"I am indeed."
"'Tis quite a story. But I say, Gos, how comfortable you are here!" and he began to stride to and fro in the bachelor apartment; "although you don't waste much time or money in decoration, old fellow: not a pretty woman on the walls. H'm! my room looked rather different in my bachelor days. What have you done with your gallery of beauties, Gos?"
"I bequeathed all my youthful follies to my cousin Brock, who got his lieutenancy six weeks ago," said Goswyn, to whom his brother's chatter was especially distasteful to-day.
"H'm! h'm! you're right: you're getting quite too old for such nonsense." And Otto stooped to examine two or three photographs that adorned his brother's writing-table. "That's a capital picture of old Countess Lenzdorff," he exclaimed,--"capital! Here is our father when he was young,--I look like him,--and here is Uncle Goswyn, our famous hero, killed in a duel at thirty years of age. They say old Countess Lenzdorff was in love with him. As if she could ever have been in love! And you look like him: our mother always said so. Oh, here is our mother!" He took the faded picture, in its old-fashioned frame, to the window to examine it. "This is the best picture there is of her," he said. "Think of your ever being that pretty little rogue in a white frock in her arms, and I that boy in breeches by her side! Comical, but very attractive, such a picture of a young mother with her children. How she clasps you in her arms! She always loved you best. Where did you get this picture?"
"My mother gave it to me when I was quite young. She brought it to me when she came to see me in my first garrison, shortly before her death," said Goswyn.
"I remember; you had been wounded in your first duel."
"Yes; she came to nurse me."
"Ah, you've a deal on your conscience. No one would believe you were worse than I; but"--with a look at the picture--"I'd give a great deal for such a little fellow as that." And he put the picture back in its place with a care that was unlike him, and that touched Goswyn.

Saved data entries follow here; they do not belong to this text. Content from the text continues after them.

(* ===== verification/Storage.v ===== *)
(** Artifact storage of a run ([observability/ci/storage.py]): the path guard, the writers, the
    bundle and the optional upload.  The state is the tree of files.  Symbolic links, the errors
    of the operating system, the ZIP encoder and the S3 client are parameters. *)
From S2P Require Import Prelude PyStr PyFloat PyVal Regex Json JsonIndent PyPath PyText PyIO Redaction.

#[export] Program Instance path_countable : Countable path :=
  inj_countable' (fun p => (p_abs p, p_parts p)) (fun x => Path x.1 x.2) _.
Next Obligation. by intros []. Qed.

(** The regular files, by absolute path. *)
Abbreviation fs := (gmap path string).

Record RunStorage : Type := Storage { run_dir : path; strict : bool }.

(** [p.with_suffix(suffix)]: the suffix starts at the last dot, unless that is the first or
    the last character of the name. *)
Definition with_suffix (suffix : string) (p : path) : path :=
  let name := path_name p in
  let stem := match rsplit1 "." name with
              | Some (a, b) => if nonempty a && nonempty b then a else name
              | None => name
              end in
  Path (p_abs p) (removelast (p_parts p) ++ [stem +:+ suffix]).

(** The order of [sorted] on paths: part by part. *)
Fixpoint parts_leb (a b : list string) : bool :=
  match a, b with
  | [], _ => true
  | _ :: _, [] => false
  | x :: a', y :: b' => if bool_decide (x = y) then parts_leb a' b' else str_leb x y
  end.

(** [sorted(dir.rglob("*"))], the regular files. *)
Definition rglob_files (dir : path) (files : fs) : list (path * string) :=
  sort_by (fun a b => parts_leb (p_parts a.1) (p_parts b.1))
    (filterb (fun kv => bool_decide (dir ∈ path_parents kv.1)) (map_to_list files)).

Section storage.
(** Resolution of symbolic links, what creating or replacing a file at a path raises, the ZIP
    archive of named entries, and what importing the S3 client and an upload raise. *)
Context (resolve : path → path) (os_error : path → option exn).
Context (zip : list (string * string) → string) (boto3_import : option exn).
Context (s3_upload : path → string → string → option exn).

(** [RunStorage(run_dir, strict=strict)] *)
Definition init (dir : path) (strict : bool) : io fs RunStorage :=
  let dir := resolve dir in
  match os_error dir with Some e => throw e | None => mret (Storage dir strict) end.

Definition escapes (self : RunStorage) (candidate : path) : bool :=
  bool_decide (candidate ≠ run_dir self) && negb (bool_decide (run_dir self ∈ path_parents candidate)).

(** [self.path(relative)]: refuses a path that leaves the run directory, creates the parents. *)
Definition path_in (self : RunStorage) (relative : path) : io fs path :=
  let candidate := resolve (path_join (run_dir self) relative) in
  if escapes self candidate then throw (ValueError ("artifact path escapes run directory: " +:+ path_str relative))
  else match os_error (path_parent candidate) with Some e => throw e | None => mret candidate end.

(** The temporary file and its rename are one step: the old content or the new one.  A temporary
    file that a failed rename leaves beside the target is not among the files of the model. *)
Definition atomic_write (target : path) (payload : string) : io fs unit :=
  match os_error target with Some e => throw e | None => modify (<[target := payload]>) end.

Definition write_text (self : RunStorage) (relative : path) (text : string) : io fs path :=
  target ← path_in self relative;
  _ ← atomic_write target text;
  mret target.

Definition write_json (self : RunStorage) (relative : path) (value : pyval) : io fs path :=
  write_text self relative (dumps_indent value +:+ nl).

(** [shutil.copy2] *)
Definition copy2 (source target : path) : io fs unit := fun files =>
  match files !! source with
  | None => (Raise (OSError OsOther 2 "No such file or directory"), files)
  | Some bytes => atomic_write target bytes files
  end.

Definition copy (self : RunStorage) (source relative : path) : io fs path :=
  target ← path_in self relative;
  if bool_decide (resolve source = resolve target) then mret target
  else _ ← copy2 (resolve source) target; mret target.

(** The entries of the archive: names relative to the parent of the run directory. *)
Definition bundle_entries (self : RunStorage) (files : fs) : list (string * string) :=
  map (fun kv => (path_str (default kv.1 (relative_to (path_parent (run_dir self)) kv.1)), kv.2))
      (rglob_files (run_dir self) files).

Definition bundle (self : RunStorage) (destination : option path) : io fs path :=
  let destination := default (with_suffix ".zip" (run_dir self)) destination in
  match os_error (path_parent destination) with
  | Some e => throw e
  | None =>
      entries ← reads (bundle_entries self);
      _ ← atomic_write destination (zip entries);
      mret destination
  end.

Definition fail_or_none (self : RunStorage) (message : string) : io fs (option string) :=
  let message := redact_text message in
  _ ← write_text self (path_of "storage-error.txt") (message +:+ nl);
  if strict self then throw (RuntimeError message) else mret None.

(** The object key of the upload. *)
Definition s3_key (env : list (string * string)) (artifact : path) : string :=
  let prefix := strip_by (is_char "/") (getenv env "OBS_S3_PREFIX" "eve-trade-observability") in
  if nonempty prefix then prefix +:+ "/" +:+ path_name artifact else path_name artifact.

Definition upload_optional (env : list (string * string)) (self : RunStorage) (b : option path) : io fs (option string) :=
  let backend := lower (strip (getenv env "OBS_STORAGE_BACKEND" "local")) in
  if bool_decide (backend ∈ [""; "local"]) then mret None
  else if negb (bool_decide (backend = "s3")) then fail_or_none self ("unsupported OBS_STORAGE_BACKEND=" +:+ backend)
  else
    let bucket := strip (getenv env "OBS_S3_BUCKET" "") in
    if negb (nonempty bucket) then fail_or_none self "OBS_S3_BUCKET is required for S3 storage"
    else catch
      (_ ← match boto3_import with Some e => throw e | None => skip end;
       artifact ← match b with Some p => mret p | None => bundle self None end;
       let key := s3_key env artifact in
       match s3_upload artifact bucket key with
       | Some e => throw e
       | None => mret (Some ("s3://" +:+ bucket +:+ "/" +:+ key))
       end)
      (fun exc => fail_or_none self ("S3 upload failed: " +:+ exn_str exc)).

End storage.

(** * Containment *)

Section containment.
Context (resolve : path → path) (os_error : path → option exn).
Abbreviation path_in := (path_in resolve os_error).
Abbreviation write_text := (write_text resolve os_error).
Abbreviation write_json := (write_json resolve os_error).
Abbreviation copy := (copy resolve os_error).
Abbreviation copy2 := (copy2 os_error).
Abbreviation atomic_write := (atomic_write os_error).
Abbreviation fail_or_none := (fail_or_none resolve os_error).

(** The run directory itself or something under it. *)
Definition inside (dir p : path) : Prop := p = dir ∨ dir ∈ path_parents p.

Lemma inside_prefix dir p :
  inside dir p ↔ p_abs p = p_abs dir ∧ ∃ r, p_parts p = p_parts dir ++ r.
Proof.
  unfold inside. rewrite parents_spec. split.
  - intros [->|(Ha & r & _ & Hr)]; [split; [done|]; exists []; by rewrite app_nil_r|]. split; [done|]. by exists r.
  - intros [Ha [r Hr]]. destruct r as [|x r]; [left|right].
    + rewrite app_nil_r in Hr. destruct p, dir; simpl in *; by subst.
    + split; [done|]. by exists (x :: r).
Qed.

#[global] Instance inside_dec dir p : Decision (inside dir p).
Proof. unfold inside. apply _. Defined.

Lemma escapes_inside self p : escapes self p = negb (bool_decide (inside (run_dir self) p)).
Proof.
  unfold escapes, inside. destruct (decide (p = run_dir self)) as [->|Hne].
  - rewrite (bool_decide_eq_false_2 (run_dir self ≠ _)) by (intros H; by apply H).
    rewrite (bool_decide_eq_true_2 (_ ∨ _)) by (by left). done.
  - rewrite (bool_decide_eq_true_2 (p ≠ _)) by done. simpl. f_equal. apply bool_decide_ext. tauto.
Qed.

(** The files outside [dir] are as they were. *)
Definition outside_same (dir : path) : relation fs := fun files files' =>
  ∀ p, ¬ inside dir p → files' !! p = files !! p.

#[global] Instance outside_same_preorder dir : PreOrder (outside_same dir).
Proof.
  split; [by intros files p _|]. intros f1 f2 f3 H1 H2 p Hp. by rewrite (H2 p Hp), (H1 p Hp).
Qed.

Lemma path_in_spec self relative files :
  let candidate := resolve (path_join (run_dir self) relative) in
  path_in self relative files =
  (if bool_decide (inside (run_dir self) candidate)
   then match os_error (path_parent candidate) with Some e => Raise e | None => Ok candidate end
   else Raise (ValueError ("artifact path escapes run directory: " +:+ path_str relative)), files).
Proof.
  intros candidate. unfold Storage.path_in. rewrite escapes_inside. fold candidate.
  destruct (decide (inside (run_dir self) candidate)) as [H|H].
  - rewrite bool_decide_eq_true_2 by done. simpl. by destruct (os_error _).
  - by rewrite bool_decide_eq_false_2 by done.
Qed.

Lemma path_in_ok self relative files p files' :
  path_in self relative files = (Ok p, files') → inside (run_dir self) p ∧ files' = files.
Proof.
  rewrite path_in_spec. destruct (decide (inside (run_dir self) (resolve (path_join (run_dir self) relative)))) as [H|H].
  - rewrite bool_decide_eq_true_2 by done. destruct (os_error _); intros [= <- <-]. done.
  - by rewrite bool_decide_eq_false_2 by done.
Qed.

Lemma keeps_path_in self relative dir : keeps (outside_same dir) (path_in self relative).
Proof. intros files. by rewrite path_in_spec. Qed.

Lemma keeps_atomic_write dir target payload :
  inside dir target → keeps (outside_same dir) (atomic_write target payload).
Proof.
  intros Hin files p Hp. unfold Storage.atomic_write. destruct (os_error target); [done|]. cbn [modify snd].
  rewrite lookup_insert_ne; [done|]. by intros ->.
Qed.

(** A continuation of [path_in] only sees paths inside. *)
Lemma keeps_path_then {A} self relative (f : path → io fs A) :
  (∀ p, inside (run_dir self) p → keeps (outside_same (run_dir self)) (f p)) →
  keeps (outside_same (run_dir self)) (path_in self relative ≫= f).
Proof.
  intros Hf files. unfold mbind, io_bind. destruct (path_in self relative files) as [[p|e] files'] eqn:E.
  - apply path_in_ok in E as [Hin ->]. by apply Hf.
  - rewrite path_in_spec in E. injection E as _ <-. intros p _. done.
Qed.

Lemma keeps_write_text self relative text : keeps (outside_same (run_dir self)) (write_text self relative text).
Proof.
  apply keeps_path_then. intros p Hp. apply keeps_bind; [apply _|by apply keeps_atomic_write|].
  intros _. apply keeps_ret, _.
Qed.
Lemma keeps_write_json self relative v : keeps (outside_same (run_dir self)) (write_json self relative v).
Proof. apply keeps_write_text. Qed.
Lemma keeps_copy2 dir source target : inside dir target → keeps (outside_same dir) (copy2 source target).
Proof.
  intros Hin files. unfold Storage.copy2. destruct (files !! source); [|by intros p _]. by apply keeps_atomic_write.
Qed.
Lemma keeps_copy self source relative : keeps (outside_same (run_dir self)) (copy self source relative).
Proof.
  apply keeps_path_then. intros p Hp. destruct (bool_decide _); [apply keeps_ret, _|].
  apply keeps_bind; [apply _|by apply keeps_copy2|]. intros _. apply keeps_ret, _.
Qed.
Lemma keeps_fail_or_none self m : keeps (outside_same (run_dir self)) (fail_or_none self m).
Proof.
  unfold Storage.fail_or_none. apply keeps_bind; [apply _|apply keeps_write_text|]. intros _.
  destruct (strict self); [apply keeps_throw, _|apply keeps_ret, _].
Qed.

(** A write that succeeds is read back, and nothing but its target changes. *)
Lemma write_text_ok self relative text files p files' :
  write_text self relative text files = (Ok p, files') →
  inside (run_dir self) p ∧ files' = <[p := text]> files.
Proof.
  unfold Storage.write_text. intros (p' & f1 & Hp & H)%bind_inv. apply path_in_ok in Hp as [Hin ->].
  apply bind_inv in H as (u & f2 & Hw & H). unfold Storage.atomic_write in Hw.
  destruct (os_error p'); [done|]. injection Hw as _ <-. injection H as <- <-. done.
Qed.
End containment.

#[export] Hint Resolve keeps_path_in keeps_write_text keeps_write_json keeps_copy keeps_fail_or_none : effects.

With his usual want of tact, Otto proceeded to efface the pleasant impression he had produced. "Have you no picture of the Lenzdorff girl?" he asked, looking round the room.
"I may have one somewhere," Goswyn replied, evasively. Indeed, he had a charming picture of her in the first bloom of her maiden loveliness; but he kept it behind lock and key, that no profane eye might rest upon his treasure.